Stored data
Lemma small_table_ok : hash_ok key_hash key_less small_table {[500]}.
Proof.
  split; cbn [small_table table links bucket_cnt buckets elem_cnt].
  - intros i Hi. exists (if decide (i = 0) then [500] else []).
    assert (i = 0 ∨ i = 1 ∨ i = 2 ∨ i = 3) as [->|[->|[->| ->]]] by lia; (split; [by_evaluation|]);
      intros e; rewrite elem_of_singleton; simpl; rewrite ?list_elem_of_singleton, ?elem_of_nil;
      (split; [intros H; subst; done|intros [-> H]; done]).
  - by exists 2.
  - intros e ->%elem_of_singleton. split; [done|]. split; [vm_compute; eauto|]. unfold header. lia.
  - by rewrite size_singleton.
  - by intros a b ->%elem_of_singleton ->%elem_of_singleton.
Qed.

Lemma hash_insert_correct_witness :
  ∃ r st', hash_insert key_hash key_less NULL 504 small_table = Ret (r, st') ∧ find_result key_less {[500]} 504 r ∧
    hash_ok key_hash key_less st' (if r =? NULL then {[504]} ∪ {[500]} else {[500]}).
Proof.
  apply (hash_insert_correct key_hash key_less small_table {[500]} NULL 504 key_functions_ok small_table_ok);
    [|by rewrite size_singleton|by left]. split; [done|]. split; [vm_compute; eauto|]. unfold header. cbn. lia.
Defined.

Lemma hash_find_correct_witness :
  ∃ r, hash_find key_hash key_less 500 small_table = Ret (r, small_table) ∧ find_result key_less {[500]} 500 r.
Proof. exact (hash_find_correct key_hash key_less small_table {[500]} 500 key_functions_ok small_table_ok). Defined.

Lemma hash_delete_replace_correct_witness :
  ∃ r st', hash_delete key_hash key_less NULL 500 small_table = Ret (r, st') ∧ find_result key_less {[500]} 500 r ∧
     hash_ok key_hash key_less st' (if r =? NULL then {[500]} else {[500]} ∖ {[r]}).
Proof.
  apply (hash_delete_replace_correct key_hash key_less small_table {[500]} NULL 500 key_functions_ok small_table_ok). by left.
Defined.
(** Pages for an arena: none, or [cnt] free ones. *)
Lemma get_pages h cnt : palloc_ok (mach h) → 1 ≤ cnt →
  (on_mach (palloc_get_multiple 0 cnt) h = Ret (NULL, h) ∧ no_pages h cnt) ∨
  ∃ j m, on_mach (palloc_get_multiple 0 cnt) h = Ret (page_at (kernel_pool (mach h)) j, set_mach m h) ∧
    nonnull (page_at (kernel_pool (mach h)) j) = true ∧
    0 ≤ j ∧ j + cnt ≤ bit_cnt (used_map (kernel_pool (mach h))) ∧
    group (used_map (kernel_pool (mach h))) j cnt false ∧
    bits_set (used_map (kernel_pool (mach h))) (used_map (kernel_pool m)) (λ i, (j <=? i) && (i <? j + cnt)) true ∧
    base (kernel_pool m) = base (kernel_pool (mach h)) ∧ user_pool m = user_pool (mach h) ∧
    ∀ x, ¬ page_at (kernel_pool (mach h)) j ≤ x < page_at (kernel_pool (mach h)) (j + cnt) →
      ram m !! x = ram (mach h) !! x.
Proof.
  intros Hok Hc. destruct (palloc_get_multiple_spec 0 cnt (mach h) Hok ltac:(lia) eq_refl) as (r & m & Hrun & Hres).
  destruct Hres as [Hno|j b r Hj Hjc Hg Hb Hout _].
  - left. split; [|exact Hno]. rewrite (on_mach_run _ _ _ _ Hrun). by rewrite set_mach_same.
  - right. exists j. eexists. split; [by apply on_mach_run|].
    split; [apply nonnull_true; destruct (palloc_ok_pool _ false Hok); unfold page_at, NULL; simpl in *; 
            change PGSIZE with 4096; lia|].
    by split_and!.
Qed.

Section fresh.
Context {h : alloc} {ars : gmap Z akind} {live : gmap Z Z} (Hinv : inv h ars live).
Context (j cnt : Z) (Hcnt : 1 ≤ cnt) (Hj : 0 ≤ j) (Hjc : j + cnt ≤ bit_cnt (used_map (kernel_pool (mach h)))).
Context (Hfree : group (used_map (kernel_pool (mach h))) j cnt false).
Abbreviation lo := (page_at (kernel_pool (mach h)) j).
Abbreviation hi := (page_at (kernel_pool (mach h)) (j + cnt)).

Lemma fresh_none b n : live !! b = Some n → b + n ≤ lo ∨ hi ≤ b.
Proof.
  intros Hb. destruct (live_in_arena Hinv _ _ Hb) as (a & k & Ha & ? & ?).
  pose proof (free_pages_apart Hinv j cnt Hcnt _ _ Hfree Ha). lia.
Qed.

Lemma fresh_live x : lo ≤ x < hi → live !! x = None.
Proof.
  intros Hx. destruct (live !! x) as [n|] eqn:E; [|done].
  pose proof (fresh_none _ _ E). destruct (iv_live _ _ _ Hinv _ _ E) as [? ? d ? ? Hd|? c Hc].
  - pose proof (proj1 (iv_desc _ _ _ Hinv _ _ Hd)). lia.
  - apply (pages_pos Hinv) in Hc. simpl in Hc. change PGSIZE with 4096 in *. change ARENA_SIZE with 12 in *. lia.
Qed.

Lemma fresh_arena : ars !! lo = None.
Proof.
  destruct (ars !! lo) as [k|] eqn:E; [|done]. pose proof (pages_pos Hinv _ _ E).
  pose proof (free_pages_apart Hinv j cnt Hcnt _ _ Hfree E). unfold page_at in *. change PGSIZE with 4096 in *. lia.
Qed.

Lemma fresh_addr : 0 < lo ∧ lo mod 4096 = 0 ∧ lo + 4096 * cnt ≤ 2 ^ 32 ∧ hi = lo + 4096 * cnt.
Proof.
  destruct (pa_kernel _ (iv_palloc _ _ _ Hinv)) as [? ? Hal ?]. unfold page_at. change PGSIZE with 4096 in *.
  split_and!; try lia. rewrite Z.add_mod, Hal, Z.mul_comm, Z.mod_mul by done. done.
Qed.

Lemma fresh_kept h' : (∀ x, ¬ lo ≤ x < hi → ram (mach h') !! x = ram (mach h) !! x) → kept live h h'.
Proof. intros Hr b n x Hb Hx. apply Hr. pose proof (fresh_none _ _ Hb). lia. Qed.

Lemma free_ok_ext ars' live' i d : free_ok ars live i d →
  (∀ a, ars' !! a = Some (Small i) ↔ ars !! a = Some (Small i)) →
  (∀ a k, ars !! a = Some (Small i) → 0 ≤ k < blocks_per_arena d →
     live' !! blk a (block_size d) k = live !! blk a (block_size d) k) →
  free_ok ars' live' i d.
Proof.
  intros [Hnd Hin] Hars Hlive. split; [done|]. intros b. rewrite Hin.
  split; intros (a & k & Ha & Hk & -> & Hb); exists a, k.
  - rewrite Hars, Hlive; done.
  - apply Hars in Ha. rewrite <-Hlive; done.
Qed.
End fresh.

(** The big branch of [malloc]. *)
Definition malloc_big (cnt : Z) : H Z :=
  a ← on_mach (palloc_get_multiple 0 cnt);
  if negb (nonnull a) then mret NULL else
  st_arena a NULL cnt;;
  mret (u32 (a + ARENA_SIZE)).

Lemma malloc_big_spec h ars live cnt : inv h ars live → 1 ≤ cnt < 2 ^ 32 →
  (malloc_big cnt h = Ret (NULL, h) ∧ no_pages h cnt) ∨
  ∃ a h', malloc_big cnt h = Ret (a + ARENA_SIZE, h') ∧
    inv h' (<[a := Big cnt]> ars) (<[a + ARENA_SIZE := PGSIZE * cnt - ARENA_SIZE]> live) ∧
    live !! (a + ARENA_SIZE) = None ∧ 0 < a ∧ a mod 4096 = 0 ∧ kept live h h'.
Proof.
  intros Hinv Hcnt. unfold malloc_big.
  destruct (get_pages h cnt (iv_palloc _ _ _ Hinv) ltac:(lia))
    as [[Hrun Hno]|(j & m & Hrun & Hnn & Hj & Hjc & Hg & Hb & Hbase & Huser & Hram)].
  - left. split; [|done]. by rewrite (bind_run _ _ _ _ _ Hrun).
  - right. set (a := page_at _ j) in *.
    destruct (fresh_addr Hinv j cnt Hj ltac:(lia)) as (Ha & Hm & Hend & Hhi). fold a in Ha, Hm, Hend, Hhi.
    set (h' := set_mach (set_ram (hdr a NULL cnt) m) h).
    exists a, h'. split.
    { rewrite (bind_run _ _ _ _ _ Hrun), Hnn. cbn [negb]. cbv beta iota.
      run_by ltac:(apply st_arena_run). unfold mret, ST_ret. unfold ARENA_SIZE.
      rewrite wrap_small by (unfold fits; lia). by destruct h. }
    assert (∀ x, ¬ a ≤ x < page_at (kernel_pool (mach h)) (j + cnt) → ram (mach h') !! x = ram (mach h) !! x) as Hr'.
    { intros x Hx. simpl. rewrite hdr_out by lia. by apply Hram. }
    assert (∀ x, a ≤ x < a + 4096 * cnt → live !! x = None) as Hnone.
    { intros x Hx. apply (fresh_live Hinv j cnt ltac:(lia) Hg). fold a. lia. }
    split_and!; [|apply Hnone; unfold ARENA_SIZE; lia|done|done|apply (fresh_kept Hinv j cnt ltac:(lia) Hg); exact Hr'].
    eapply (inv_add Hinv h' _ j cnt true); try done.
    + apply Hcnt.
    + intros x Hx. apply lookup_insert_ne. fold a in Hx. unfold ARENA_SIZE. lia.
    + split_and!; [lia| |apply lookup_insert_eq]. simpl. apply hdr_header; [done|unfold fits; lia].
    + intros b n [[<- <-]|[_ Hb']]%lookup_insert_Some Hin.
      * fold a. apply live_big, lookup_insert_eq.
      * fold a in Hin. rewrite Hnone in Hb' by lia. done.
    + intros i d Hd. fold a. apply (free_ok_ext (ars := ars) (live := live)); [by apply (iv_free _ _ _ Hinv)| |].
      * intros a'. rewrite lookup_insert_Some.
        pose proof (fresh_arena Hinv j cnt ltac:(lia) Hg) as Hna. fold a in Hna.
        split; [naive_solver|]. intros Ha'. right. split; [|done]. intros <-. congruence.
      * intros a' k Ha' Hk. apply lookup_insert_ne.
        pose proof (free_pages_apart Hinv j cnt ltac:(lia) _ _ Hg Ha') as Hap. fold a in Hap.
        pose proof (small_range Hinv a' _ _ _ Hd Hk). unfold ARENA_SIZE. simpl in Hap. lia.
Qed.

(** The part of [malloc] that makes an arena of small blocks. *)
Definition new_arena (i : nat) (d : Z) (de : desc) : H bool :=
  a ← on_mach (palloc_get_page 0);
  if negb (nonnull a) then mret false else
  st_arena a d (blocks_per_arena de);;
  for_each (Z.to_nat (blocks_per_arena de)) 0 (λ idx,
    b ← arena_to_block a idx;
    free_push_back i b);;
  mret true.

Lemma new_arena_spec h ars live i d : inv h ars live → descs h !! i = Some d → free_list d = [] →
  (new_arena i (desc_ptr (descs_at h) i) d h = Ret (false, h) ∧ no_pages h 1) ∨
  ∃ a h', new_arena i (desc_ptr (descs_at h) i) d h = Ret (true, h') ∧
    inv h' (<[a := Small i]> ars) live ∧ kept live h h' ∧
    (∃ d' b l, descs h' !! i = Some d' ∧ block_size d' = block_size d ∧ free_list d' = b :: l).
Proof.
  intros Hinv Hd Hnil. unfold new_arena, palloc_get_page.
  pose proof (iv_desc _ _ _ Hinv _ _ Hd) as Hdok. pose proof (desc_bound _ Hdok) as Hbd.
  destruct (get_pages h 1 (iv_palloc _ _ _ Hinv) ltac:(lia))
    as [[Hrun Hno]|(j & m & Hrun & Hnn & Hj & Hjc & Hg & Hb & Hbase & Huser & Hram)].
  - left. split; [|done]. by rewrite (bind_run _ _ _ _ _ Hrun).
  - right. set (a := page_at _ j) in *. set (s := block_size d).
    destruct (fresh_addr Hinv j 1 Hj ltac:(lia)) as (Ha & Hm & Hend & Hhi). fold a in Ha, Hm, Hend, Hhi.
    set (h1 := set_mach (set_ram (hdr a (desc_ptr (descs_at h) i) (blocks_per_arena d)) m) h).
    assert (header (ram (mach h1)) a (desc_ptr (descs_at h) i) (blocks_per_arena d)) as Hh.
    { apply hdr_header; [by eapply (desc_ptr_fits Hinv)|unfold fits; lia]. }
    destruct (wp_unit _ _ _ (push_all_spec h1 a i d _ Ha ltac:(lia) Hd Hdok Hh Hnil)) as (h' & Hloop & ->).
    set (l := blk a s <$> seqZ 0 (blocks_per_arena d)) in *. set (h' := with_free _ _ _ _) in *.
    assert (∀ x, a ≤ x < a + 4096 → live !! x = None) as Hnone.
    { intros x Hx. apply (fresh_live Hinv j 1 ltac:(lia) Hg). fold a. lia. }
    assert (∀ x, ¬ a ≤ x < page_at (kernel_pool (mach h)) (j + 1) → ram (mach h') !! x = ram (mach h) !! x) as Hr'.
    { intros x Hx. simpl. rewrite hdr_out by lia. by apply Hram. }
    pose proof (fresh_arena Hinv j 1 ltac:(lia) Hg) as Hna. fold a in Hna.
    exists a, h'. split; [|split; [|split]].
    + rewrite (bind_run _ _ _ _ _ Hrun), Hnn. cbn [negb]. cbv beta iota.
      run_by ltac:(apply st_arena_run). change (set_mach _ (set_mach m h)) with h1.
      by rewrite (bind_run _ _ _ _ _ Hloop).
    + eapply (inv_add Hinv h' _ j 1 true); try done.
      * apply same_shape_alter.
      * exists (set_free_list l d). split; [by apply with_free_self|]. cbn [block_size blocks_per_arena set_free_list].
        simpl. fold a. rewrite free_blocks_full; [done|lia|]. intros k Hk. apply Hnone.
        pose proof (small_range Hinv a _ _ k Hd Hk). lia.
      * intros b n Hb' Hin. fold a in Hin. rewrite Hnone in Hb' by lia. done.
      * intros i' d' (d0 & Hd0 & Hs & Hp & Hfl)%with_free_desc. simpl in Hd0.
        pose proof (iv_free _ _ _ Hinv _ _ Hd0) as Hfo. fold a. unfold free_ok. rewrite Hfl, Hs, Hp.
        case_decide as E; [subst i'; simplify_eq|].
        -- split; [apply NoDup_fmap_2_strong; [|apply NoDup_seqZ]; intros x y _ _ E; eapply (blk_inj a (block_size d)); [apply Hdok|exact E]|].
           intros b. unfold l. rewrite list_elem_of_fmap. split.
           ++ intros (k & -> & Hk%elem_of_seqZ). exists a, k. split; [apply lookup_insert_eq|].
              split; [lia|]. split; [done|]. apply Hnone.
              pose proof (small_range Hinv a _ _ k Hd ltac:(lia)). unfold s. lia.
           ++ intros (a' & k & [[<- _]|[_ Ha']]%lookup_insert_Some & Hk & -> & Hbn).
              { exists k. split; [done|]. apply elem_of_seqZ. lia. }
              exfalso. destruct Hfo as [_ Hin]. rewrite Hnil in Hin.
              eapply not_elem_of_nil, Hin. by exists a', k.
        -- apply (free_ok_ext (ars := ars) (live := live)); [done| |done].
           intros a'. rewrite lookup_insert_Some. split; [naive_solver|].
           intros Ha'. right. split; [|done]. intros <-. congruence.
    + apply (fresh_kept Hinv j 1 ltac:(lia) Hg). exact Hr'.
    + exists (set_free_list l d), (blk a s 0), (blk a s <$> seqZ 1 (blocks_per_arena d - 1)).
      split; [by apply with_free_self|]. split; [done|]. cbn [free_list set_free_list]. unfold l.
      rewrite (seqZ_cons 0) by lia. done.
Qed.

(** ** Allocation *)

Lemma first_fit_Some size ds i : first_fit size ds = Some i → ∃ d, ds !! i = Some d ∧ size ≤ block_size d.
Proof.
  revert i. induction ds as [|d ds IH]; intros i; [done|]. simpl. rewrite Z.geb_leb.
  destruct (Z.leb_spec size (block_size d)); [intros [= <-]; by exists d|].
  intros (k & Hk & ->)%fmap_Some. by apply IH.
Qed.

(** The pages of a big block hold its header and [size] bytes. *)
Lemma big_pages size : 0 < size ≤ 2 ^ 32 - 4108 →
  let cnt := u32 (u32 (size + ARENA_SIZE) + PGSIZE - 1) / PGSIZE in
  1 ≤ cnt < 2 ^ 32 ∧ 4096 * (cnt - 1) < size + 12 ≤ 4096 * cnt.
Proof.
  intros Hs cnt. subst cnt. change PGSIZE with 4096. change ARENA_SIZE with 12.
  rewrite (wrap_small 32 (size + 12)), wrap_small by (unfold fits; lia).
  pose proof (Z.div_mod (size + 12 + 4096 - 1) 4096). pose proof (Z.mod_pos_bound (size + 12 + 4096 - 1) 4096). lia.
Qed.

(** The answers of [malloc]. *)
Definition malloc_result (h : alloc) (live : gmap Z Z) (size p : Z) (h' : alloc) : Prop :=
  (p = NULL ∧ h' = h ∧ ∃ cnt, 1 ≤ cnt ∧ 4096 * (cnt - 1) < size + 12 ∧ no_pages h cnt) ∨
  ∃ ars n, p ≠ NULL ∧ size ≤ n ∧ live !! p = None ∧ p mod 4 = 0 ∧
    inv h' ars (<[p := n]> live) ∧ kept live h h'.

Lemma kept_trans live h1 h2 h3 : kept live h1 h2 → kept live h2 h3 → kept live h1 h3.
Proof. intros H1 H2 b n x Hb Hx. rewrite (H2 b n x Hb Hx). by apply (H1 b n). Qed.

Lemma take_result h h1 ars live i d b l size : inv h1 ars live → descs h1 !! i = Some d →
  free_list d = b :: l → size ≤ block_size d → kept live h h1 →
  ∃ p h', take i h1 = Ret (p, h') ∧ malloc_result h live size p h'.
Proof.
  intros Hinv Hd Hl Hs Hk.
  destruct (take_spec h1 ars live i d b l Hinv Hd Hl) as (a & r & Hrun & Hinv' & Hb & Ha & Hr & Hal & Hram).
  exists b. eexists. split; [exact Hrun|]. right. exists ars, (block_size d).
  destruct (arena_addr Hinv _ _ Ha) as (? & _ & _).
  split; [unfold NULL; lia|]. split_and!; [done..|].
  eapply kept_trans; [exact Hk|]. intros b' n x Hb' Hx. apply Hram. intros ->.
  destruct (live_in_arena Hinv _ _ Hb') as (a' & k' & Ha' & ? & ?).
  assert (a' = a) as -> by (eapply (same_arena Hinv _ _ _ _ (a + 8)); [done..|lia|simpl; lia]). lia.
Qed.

# Activity
The reply must be a number and nothing more: the count of lines above that contain the word "gmap".

# Solution for this task
2